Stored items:
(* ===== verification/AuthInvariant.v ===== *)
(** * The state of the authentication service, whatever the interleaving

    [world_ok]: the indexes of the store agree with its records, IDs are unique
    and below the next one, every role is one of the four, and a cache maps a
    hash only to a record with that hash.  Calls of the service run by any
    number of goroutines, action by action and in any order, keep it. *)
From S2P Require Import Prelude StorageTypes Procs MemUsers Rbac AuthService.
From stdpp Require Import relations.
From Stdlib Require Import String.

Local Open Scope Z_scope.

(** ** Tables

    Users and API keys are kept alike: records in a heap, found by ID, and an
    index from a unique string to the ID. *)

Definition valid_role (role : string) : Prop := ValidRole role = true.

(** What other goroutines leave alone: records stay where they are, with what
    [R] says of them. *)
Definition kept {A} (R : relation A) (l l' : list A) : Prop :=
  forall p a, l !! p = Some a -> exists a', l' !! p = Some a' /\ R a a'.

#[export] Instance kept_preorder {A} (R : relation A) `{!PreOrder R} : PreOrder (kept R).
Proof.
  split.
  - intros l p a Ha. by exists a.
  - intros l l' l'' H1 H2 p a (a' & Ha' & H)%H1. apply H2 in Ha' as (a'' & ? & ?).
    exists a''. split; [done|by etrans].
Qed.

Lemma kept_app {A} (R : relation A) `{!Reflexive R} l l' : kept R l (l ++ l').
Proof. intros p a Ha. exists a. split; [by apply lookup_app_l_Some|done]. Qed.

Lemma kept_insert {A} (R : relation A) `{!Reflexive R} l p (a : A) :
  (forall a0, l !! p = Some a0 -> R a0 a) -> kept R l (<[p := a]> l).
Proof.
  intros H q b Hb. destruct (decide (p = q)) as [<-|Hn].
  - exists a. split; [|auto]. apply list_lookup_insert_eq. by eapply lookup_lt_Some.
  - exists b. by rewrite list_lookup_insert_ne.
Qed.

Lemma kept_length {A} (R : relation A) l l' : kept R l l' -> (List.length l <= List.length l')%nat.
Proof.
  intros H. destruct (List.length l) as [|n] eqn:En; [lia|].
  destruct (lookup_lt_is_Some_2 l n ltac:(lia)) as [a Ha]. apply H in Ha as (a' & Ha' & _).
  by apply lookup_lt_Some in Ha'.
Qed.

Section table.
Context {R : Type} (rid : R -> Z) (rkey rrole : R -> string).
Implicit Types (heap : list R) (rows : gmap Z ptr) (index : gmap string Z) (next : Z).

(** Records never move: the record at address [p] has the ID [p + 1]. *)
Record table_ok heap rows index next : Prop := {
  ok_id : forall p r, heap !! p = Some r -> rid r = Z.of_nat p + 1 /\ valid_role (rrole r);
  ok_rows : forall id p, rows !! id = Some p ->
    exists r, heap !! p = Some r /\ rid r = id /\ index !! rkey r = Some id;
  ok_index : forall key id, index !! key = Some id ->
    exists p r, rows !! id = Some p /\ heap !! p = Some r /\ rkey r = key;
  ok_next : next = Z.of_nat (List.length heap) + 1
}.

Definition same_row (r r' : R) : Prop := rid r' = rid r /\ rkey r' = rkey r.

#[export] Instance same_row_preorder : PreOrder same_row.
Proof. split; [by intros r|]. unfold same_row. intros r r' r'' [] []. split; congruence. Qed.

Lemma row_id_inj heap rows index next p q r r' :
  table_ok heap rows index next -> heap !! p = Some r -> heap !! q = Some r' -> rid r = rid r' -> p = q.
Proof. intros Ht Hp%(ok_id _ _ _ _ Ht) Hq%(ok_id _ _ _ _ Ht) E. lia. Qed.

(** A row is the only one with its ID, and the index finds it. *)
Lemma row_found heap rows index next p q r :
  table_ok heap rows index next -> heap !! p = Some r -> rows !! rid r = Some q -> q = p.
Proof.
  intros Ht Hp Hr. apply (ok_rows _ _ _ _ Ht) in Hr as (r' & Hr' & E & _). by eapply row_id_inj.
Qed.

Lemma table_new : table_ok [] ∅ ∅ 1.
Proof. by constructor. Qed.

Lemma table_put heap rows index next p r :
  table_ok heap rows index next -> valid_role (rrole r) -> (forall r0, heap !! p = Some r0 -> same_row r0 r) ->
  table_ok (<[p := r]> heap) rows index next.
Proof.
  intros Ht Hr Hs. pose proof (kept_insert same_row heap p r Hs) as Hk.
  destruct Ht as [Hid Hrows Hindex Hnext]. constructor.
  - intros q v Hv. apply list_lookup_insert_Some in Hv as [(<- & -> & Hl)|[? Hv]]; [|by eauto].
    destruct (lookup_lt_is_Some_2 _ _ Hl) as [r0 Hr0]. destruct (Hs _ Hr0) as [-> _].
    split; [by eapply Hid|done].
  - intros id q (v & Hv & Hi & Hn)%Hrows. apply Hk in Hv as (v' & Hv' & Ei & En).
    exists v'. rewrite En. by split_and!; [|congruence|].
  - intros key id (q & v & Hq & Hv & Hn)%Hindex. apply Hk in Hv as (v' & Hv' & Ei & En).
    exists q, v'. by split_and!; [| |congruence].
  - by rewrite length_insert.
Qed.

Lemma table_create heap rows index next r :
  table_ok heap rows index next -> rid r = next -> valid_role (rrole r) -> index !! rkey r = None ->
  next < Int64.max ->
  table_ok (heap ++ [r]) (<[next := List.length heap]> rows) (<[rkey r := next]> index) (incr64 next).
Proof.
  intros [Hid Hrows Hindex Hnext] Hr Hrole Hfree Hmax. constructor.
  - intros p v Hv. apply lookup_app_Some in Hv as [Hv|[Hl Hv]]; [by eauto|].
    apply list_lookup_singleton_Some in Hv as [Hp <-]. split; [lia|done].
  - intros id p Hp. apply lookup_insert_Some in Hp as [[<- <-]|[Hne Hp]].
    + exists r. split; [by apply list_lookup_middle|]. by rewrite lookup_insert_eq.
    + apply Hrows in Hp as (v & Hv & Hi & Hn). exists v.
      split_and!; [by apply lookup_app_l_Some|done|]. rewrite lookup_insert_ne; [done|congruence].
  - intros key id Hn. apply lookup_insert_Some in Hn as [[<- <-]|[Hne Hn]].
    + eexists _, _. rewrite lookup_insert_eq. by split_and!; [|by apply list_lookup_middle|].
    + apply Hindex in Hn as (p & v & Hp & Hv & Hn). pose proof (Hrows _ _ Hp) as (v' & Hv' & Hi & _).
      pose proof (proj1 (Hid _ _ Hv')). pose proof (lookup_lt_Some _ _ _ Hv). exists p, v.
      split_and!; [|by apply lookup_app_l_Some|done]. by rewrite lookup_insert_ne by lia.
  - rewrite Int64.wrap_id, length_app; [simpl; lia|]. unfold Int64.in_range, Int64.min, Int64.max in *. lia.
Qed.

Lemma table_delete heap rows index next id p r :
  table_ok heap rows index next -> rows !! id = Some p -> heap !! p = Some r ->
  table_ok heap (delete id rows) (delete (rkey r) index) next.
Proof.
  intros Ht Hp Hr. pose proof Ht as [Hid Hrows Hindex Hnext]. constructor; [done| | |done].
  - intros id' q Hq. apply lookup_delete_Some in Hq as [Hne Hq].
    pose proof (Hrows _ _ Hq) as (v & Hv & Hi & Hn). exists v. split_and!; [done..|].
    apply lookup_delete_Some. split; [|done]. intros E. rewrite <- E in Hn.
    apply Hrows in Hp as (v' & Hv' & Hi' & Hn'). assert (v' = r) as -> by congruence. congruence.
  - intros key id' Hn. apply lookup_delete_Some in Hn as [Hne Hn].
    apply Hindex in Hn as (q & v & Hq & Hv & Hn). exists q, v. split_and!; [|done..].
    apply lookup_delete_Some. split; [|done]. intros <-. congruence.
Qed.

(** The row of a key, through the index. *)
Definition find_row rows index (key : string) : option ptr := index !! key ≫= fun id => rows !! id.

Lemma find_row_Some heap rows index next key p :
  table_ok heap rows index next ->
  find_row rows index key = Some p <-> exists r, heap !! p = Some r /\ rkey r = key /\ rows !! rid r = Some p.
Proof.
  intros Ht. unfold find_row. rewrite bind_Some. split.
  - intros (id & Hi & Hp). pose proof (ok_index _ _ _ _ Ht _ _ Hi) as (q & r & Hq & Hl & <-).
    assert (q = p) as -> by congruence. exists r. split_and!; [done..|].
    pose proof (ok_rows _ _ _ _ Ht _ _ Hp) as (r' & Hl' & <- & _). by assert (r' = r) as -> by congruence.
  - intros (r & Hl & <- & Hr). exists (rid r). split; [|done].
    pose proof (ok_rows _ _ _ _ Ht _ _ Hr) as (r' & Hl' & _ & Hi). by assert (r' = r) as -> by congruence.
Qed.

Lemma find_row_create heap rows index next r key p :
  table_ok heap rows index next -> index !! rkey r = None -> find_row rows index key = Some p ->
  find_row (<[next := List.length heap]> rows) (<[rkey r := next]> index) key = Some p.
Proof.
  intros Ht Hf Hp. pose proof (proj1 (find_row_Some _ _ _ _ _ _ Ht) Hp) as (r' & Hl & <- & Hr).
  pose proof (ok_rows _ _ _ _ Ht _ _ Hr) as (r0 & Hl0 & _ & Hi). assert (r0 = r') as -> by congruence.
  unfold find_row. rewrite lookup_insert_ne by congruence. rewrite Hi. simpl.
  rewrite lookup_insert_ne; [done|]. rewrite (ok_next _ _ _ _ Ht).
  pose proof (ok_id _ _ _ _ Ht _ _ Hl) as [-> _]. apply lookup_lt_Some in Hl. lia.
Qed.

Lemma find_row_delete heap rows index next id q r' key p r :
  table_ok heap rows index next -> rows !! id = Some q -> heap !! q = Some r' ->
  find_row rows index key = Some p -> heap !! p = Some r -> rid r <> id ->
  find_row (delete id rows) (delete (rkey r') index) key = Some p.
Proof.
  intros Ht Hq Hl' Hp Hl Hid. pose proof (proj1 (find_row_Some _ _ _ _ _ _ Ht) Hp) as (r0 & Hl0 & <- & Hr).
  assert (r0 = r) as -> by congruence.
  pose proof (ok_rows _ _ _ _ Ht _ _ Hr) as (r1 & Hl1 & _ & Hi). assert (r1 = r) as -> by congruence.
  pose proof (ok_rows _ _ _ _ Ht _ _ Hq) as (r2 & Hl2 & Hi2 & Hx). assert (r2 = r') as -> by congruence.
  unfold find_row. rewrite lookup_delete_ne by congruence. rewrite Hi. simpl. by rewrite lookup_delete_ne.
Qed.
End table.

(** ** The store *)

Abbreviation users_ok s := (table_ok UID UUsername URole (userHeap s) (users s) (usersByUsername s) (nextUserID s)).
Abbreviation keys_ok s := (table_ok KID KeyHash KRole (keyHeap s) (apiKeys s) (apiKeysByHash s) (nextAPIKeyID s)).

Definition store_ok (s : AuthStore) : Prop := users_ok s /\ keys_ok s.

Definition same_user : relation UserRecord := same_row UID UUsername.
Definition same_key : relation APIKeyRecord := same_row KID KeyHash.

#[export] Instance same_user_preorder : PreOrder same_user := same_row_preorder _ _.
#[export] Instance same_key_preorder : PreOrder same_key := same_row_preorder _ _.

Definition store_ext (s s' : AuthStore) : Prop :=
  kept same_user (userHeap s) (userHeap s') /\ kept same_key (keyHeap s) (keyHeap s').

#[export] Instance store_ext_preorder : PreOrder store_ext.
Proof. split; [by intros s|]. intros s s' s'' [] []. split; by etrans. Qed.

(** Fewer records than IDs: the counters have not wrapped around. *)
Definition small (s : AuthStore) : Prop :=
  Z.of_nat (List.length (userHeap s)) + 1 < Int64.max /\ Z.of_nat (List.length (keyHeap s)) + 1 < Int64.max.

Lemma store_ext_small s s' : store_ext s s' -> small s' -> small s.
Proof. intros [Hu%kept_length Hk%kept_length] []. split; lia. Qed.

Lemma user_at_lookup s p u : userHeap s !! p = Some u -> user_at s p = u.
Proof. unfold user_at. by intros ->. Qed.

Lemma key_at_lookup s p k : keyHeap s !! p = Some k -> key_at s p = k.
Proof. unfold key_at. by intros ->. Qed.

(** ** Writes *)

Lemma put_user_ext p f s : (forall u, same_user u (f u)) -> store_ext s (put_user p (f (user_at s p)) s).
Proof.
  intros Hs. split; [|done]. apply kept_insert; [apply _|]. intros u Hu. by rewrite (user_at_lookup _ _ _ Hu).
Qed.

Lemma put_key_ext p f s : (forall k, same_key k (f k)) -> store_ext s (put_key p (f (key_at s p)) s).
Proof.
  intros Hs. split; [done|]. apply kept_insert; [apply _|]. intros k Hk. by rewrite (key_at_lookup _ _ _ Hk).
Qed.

§ WHAT YOU HAVE TO DO:
I'd like the lines above from the one with "assert (r0 = r) as -> by congruence." up to and including the one with "Lemma key_at_lookup s" copied exactly, with no other lines.

§ ANSWER TO THE PROBLEM:
  assert (r0 = r) as -> by congruence.
  pose proof (ok_rows _ _ _ _ Ht _ _ Hr) as (r1 & Hl1 & _ & Hi). assert (r1 = r) as -> by congruence.
  pose proof (ok_rows _ _ _ _ Ht _ _ Hq) as (r2 & Hl2 & Hi2 & Hx). assert (r2 = r') as -> by congruence.
  unfold find_row. rewrite lookup_delete_ne by congruence. rewrite Hi. simpl. by rewrite lookup_delete_ne.
Qed.
End table.

(** ** The store *)

Abbreviation users_ok s := (table_ok UID UUsername URole (userHeap s) (users s) (usersByUsername s) (nextUserID s)).
Abbreviation keys_ok s := (table_ok KID KeyHash KRole (keyHeap s) (apiKeys s) (apiKeysByHash s) (nextAPIKeyID s)).

Definition store_ok (s : AuthStore) : Prop := users_ok s /\ keys_ok s.

Definition same_user : relation UserRecord := same_row UID UUsername.
Definition same_key : relation APIKeyRecord := same_row KID KeyHash.

#[export] Instance same_user_preorder : PreOrder same_user := same_row_preorder _ _.
#[export] Instance same_key_preorder : PreOrder same_key := same_row_preorder _ _.

Definition store_ext (s s' : AuthStore) : Prop :=
  kept same_user (userHeap s) (userHeap s') /\ kept same_key (keyHeap s) (keyHeap s').

#[export] Instance store_ext_preorder : PreOrder store_ext.
Proof. split; [by intros s|]. intros s s' s'' [] []. split; by etrans. Qed.

(** Fewer records than IDs: the counters have not wrapped around. *)
Definition small (s : AuthStore) : Prop :=
  Z.of_nat (List.length (userHeap s)) + 1 < Int64.max /\ Z.of_nat (List.length (keyHeap s)) + 1 < Int64.max.

Lemma store_ext_small s s' : store_ext s s' -> small s' -> small s.
Proof. intros [Hu%kept_length Hk%kept_length] []. split; lia. Qed.

Lemma user_at_lookup s p u : userHeap s !! p = Some u -> user_at s p = u.
Proof. unfold user_at. by intros ->. Qed.

Lemma key_at_lookup s p k : keyHeap s !! p = Some k -> key_at s p = k.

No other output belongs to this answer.